3.4 Applications of the IDeA Model There were a number of suggestions on what the IDeA Model could be used for. Some were very ambitious, pushing for national impact, while other suggestions were more muted, relating to individual or team use. Notably, for the individual curriculum designer, facilitating professional reflection is a concrete example of how the IDeA Model can be used. At the team and organisational levels, the IDeA Model was perceived to be a possible tool for facilitating communication and alignment among stakeholders, deepening development of curriculum designers and driving research on design of curricula.
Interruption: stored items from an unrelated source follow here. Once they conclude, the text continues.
(** ** The two helpers on the strings their patterns match *)

Lemma letters_no_paren (run : string) :
  all_chars is_letter_or_space run = true -> contains "(" run = false.
Proof. apply all_chars_contains. reflexivity. Qed.

Lemma replace_empty_append (c : ascii) (a b : string) :
  replace_empty c (a +:+ b) = replace_empty c a +:+ replace_empty c b.
Proof.
  induction a as [|x a IH]; [reflexivity|].
  rewrite append_cons. cbn. destruct (Ascii.eqb x c); [exact IH|].
  rewrite append_cons, IH. reflexivity.
Qed.

Lemma valid_single_argument_max (max_str_digits : nat) (run rest : string) :
  run <> "" -> all_chars is_letter_or_space run = true ->
  RedshiftDatatype.valid_single_argument max_str_digits (run +:+ "(MAX)" +:+ rest)
  = Ok (str_in run RedshiftDatatype.one_optional_arg).
Proof.
  intros Hne Hrun. pose proof (letters_no_paren run Hrun) as Hparen.
  unfold RedshiftDatatype.valid_single_argument, findall_truthy.
  pose proof (single_arg_pattern_max run rest Hne Hrun) as Hs.
  pose proof (bracket_pattern_first run "MAX" rest Hparen eq_refl eq_refl) as Hb.
  revert Hs Hb. norm_append. intros Hs Hb.
  rewrite Hs, Hb, split_at_first by exact Hparen.
  cbn [list_getitem nth_error group1]. rewrite !bind_ok.
  destruct (str_in run RedshiftDatatype.one_optional_arg) eqn:Hin; [|reflexivity].
  apply str_in_In in Hin.
  destruct (one_optional_arg_alias run Hin) as (alias & lo & hi & -> & Hrange & _).
  rewrite bind_ok, Hrange. reflexivity.
Qed.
Furthermore, some participants cited the IDeA Model and heuristic as a tool to develop a shared understanding among the various stakeholders in the industry, with the potential to streamline and align terminology and deliverables among internal stakeholders such as business development staff, trainers and designers, as well as external stakeholders such as WDA, industry associations and adjunct trainers. An additional interesting observation was participants’ comparison of the IDeA Model with the ADDIE Model (this model has five phases: analysis, design, development, implementation and evaluation), which many curriculum developers seem to be familiar with. Josiah, currently in a senior management position in a training organisation in the construction industry, compared the IDeA Model with the ADDIE Model: … probably IDeA will provide more in-depth [perspectives] into certain attributes in course development which ADDIE itself has not been suggesting it. Such comparisons indicate a need to clearly identify the purpose of the IDeA Model not as a tool that sets out a step-by-step approach to curriculum design, as in the ADDIE Model, but as a tool to uncover assumptions being made as designers and developers move iteratively between the different components of curriculum and thus as a tool for dialogue between team members and other stakeholders. The numerous suggestions are clustered into the eight areas listed below: 1. professional reflection; 2. professional development; 3. curriculum design; 4. curriculum alignment; 5. curriculum profiling and analysis; 6. quality measurement and review; 7. communication between stakeholders; 8. research on curricula.

These suggestions from participants for different uses of the IDeA Model ought to be considered carefully, as the suggestions represent current ground sentiments from new and experienced practitioners in the field, many of whom wield tremendous power and autonomy to drive changes and transformations within their own organisations and industries.